** EXERCISE PROMPT **
Return verbatim the line containing "bytes are written" together with all lines that follow it, through the end of the records.
[[ MATERIAL FOR THE TASK open ]]
(** Every ring type is valid: the [default] of the [switch] is dead. *)
Definition hal_srng_test_init_ring (hal : wireless_simu_hal) (ring : srng_test_ring) (id : Z)
    (type : hal_ring_type) : M (Z * wireless_simu_hal * srng_test_ring) :=
  '(ret, hal) ← wireless_simu_hal_srng_setup CONFIG_CPU_BIG_ENDIAN mmio_addr hal type id 0
                  (test_params ring);
  if decide (ret < 0) then mret (ret, hal, ring)
  else mret (0, hal, ring <| tr_hal_ring_id := ret |>).

(** Assignment to a slot of [ring->skb]. *)
Definition set_ring_skb (ring : srng_test_ring) (i p : Z) : M srng_test_ring :=
  if decide (0 ≤ i < Z.of_nat (length (tr_skb ring)))
  then mret (ring <| tr_skb := <[Z.to_nat i := p]> (tr_skb ring) |>)
  else fail OutOfBounds.

Definition get_srng (hal : wireless_simu_hal) (id : Z) : M hal_srng :=
  of_option OutOfBounds (hal_srng_list hal !! Z.to_nat id).
Definition put_srng (hal : wireless_simu_hal) (id : Z) (srng : hal_srng) : wireless_simu_hal :=
  hal <| hal_srng_list := <[Z.to_nat id := srng]> (hal_srng_list hal) |>.

(** The critical section of [wireless_simu_hal_srng_test_send], under both
    locks: claim an entry, fill it, remember the buffer. *)
Definition test_send_locked (store : skbs) (srng : hal_srng) (ring : srng_test_ring)
    (skb transfer_id : Z) : M (Z * hal_srng * srng_test_ring) :=
  let write_index := tr_write_index ring in
  srng ← wireless_simu_hal_srng_access_begin srng;
  '(num_free, srng) ← wireless_simu_hal_srng_src_num_free srng false;
  if decide (num_free < 1) then mret (- ENOBUFS, srng, ring)
  else
    '(desc, srng) ← wireless_simu_hal_srng_src_get_next_entry srng;
    if decide (desc = 0) then mret (- ENOBUFS, srng, ring)
    else
      b ← get_skb store skb;
      store_words desc (hal_test_sw2hw_words
        (wireless_simu_hal_srng_test_src_set_desc b transfer_id 0 write_index));;
      ring ← set_ring_skb ring write_index skb;
      mret (0, srng, ring <| tr_write_index :=
        Z.land (u32 (write_index + 1)) (tr_nentries_mask ring) |>).

(** The [CE_ATTR_DIS_INTR] block only computes [num_used], which nothing
    reads; what is left of it is the locking and the dereference. *)
Definition wireless_simu_hal_srng_test_send (hal : wireless_simu_hal) (st : srng_test)
    (store : skbs) (skb : Z) (pipe_id : nat) (transfer_id : Z)
    : M (Z * wireless_simu_hal * srng_test) :=
  pipe ← of_option OutOfBounds (st_pipes st !! pipe_id);
  st ← (if flag_set (pipe_attr_flags pipe) CE_ATTR_DIS_INTR then
          l ← lock_acquire (st_lock st);
          ring ← of_option NullDeref (pipe_src_ring pipe);
          l ← lock_release l;
          mret (st <| st_lock := l |>)
        else mret st);
  l ← lock_acquire (st_lock st);
  ring ← of_option NullDeref (pipe_src_ring pipe);
  let id := tr_hal_ring_id ring in
  srng ← get_srng hal id;
  srng ← srng_spin_lock srng;
  '(ret, srng, ring) ← test_send_locked store srng ring skb transfer_id;
  srng ← wireless_simu_hal_srng_access_end mmio_addr srng;
  srng ← srng_spin_unlock srng;
  l ← lock_release l;
  mret (ret, put_srng hal id srng,
        put_pipe st pipe_id (pipe <| pipe_src_ring := Some ring |>) <| st_lock := l |>).

(* ------------------------------------------------------------------ *)
(** ** The test itself *)

Fixpoint alloc_pipes (st : srng_test) (ids : list nat) : M (Z * srng_test) :=
  match ids with
  | [] => mret (0, st)
  | i :: ids' =>
      '(ret, st) ← hal_srng_test_alloc_pipe st i;
      if decide (ret ≠ 0) then mret (ret, st) else alloc_pipes st ids'
  end.

Definition pipe_ids : list nat := seq 0 SRNG_TEST_PIPE_COUNT_MAX.

(** The second loop of [wireless_simu_hal_srng_test]; destination and status
    rings only print a message. *)
Fixpoint register_pipes (hal : wireless_simu_hal) (st : srng_test) (ids : list nat)
    : M (Z * wireless_simu_hal * srng_test) :=
  match ids with
  | [] => mret (0, hal, st)
  | i :: ids' =>
      pipe ← of_option OutOfBounds (st_pipes st !! i);
      match pipe_src_ring pipe with
      | None => register_pipes hal st ids'
      | Some ring =>
          '(ret, hal, ring) ← hal_srng_test_init_ring hal ring (Z.of_nat i) HAL_TEST_SRNG;
          let set ring := put_pipe st i (pipe <| pipe_src_ring := Some ring |>) in
          if decide (ret ≠ 0) then mret (ret, hal, set ring)
          else register_pipes hal
                 (set (ring <| tr_sw_index := 0 |> <| tr_write_index := 0 |>)) ids'
      end
  end.

(** [for (test_count = ...; test_count < 50; test_count++)], [n] rounds left. *)
Fixpoint send_loop (hal : wireless_simu_hal) (st : srng_test) (store : skbs) (skb : Z) (n : nat)
    (test_count : Z) : M (wireless_simu_hal * srng_test * skbs) :=
  match n with
  | O => mret (hal, st, store)
  | S n' =>
      store ← do_skb_write store skb 0 (word_bytes CONFIG_CPU_BIG_ENDIAN test_count);
      '(ret, hal, st) ← wireless_simu_hal_srng_test_send hal st store skb 0 0;
      if decide (ret ≠ 0) then mret (hal, st, store)
      else send_loop hal st store skb n' (test_count + 1)
  end.

(** The labels [err_clear_pipes] and [err_clear_config]. *)
Definition test_clear (hal : wireless_simu_hal) (st : srng_test) (store : skbs)
    : M (wireless_simu_hal * skbs) :=
  st ← hal_srng_test_free_pipes st;
  kfree (st_config_ptr st);;
  mret (hal, store).

Definition sizeof_srng_test_attr : Z := 32.

(** From the assignment of [skb_cb->paddr] on; the labels from [err_free_dma]. *)
Definition test_mapped (hal : wireless_simu_hal) (st : srng_test) (store : skbs)
    (skb data skb_paddr : Z) : M (wireless_simu_hal * skbs) :=
  store ← set_cb store skb (λ c, c <| cb_paddr := skb_paddr |>);
  '(hal, st, store) ← send_loop hal st store skb 50 0;
  b ← get_skb store skb;
  dma_unmap_single skb_paddr (skb_len (sb_buf b));;
  store ← dev_kfree_skb_any store skb;
  kfree data;;
  test_clear hal st store.

(** [memcpy(skb->data, data, data_size)] runs just before [skb_put]; here the
    bytes are written once they belong to the data. *)
Definition test_traffic (hal : wireless_simu_hal) (st : srng_test) (store : skbs)
    : M (wireless_simu_hal * skbs) :=
  let data_size := roundup 50 4 in
  data ← kmalloc data_size;
  if decide (data = 0) then test_clear hal st store
  else
    let bytes := replicate 4 6 ++ replicate (Z.to_nat (data_size - 8)) 0 ++ replicate 4 7 in
    let round_len := roundup data_size 4 in
    '(skb, store) ← dev_alloc_skb store round_len;
    if decide (skb = 0) then kfree data;; test_clear hal st store
    else
      store ← do_skb_put store skb round_len;
      store ← do_skb_write store skb 0 bytes;
      b ← get_skb store skb;
      skb_paddr ← dma_map_single (k_skb_addr skb (sb_buf b)) (skb_len (sb_buf b));
      ret ← dma_mapping_error skb_paddr;
      if (ret : bool)
      then store ← dev_kfree_skb_any store skb; kfree data;; test_clear hal st store
      else test_mapped hal st store skb data skb_paddr.

Definition wireless_simu_hal_srng_test (hal : wireless_simu_hal) (store : skbs)
    : M (wireless_simu_hal * skbs) :=
  config ← kmalloc (sizeof_srng_test_attr * Z.of_nat (length srng_test_configs));
  if decide (config = 0) then mret (hal, store)
  else
    let st := srng_test_zero <| st_config_ptr := config |> <| st_config_val := srng_test_configs |>
                             <| st_lock := false |> in
    '(ret, st) ← alloc_pipes st pipe_ids;
    if decide (ret ≠ 0) then test_clear hal st store
    else
      '(ret, hal, st) ← register_pipes hal st pipe_ids;
      if decide (ret ≠ 0) then test_clear hal st store
      else test_traffic hal st store.
End sending.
[[ MATERIAL FOR THE TASK closed ]]
** WRITTEN SOLUTION **
    bytes are written once they belong to the data. *)
Definition test_traffic (hal : wireless_simu_hal) (st : srng_test) (store : skbs)
    : M (wireless_simu_hal * skbs) :=
  let data_size := roundup 50 4 in
  data ← kmalloc data_size;
  if decide (data = 0) then test_clear hal st store
  else
    let bytes := replicate 4 6 ++ replicate (Z.to_nat (data_size - 8)) 0 ++ replicate 4 7 in
    let round_len := roundup data_size 4 in
    '(skb, store) ← dev_alloc_skb store round_len;
    if decide (skb = 0) then kfree data;; test_clear hal st store
    else
      store ← do_skb_put store skb round_len;
      store ← do_skb_write store skb 0 bytes;
      b ← get_skb store skb;
      skb_paddr ← dma_map_single (k_skb_addr skb (sb_buf b)) (skb_len (sb_buf b));
      ret ← dma_mapping_error skb_paddr;
      if (ret : bool)
      then store ← dev_kfree_skb_any store skb; kfree data;; test_clear hal st store
      else test_mapped hal st store skb data skb_paddr.

Definition wireless_simu_hal_srng_test (hal : wireless_simu_hal) (store : skbs)
    : M (wireless_simu_hal * skbs) :=
  config ← kmalloc (sizeof_srng_test_attr * Z.of_nat (length srng_test_configs));
  if decide (config = 0) then mret (hal, store)
  else
    let st := srng_test_zero <| st_config_ptr := config |> <| st_config_val := srng_test_configs |>
                             <| st_lock := false |> in
    '(ret, st) ← alloc_pipes st pipe_ids;
    if decide (ret ≠ 0) then test_clear hal st store
    else
      '(ret, hal, st) ← register_pipes hal st pipe_ids;
      if decide (ret ≠ 0) then test_clear hal st store
      else test_traffic hal st store.
End sending.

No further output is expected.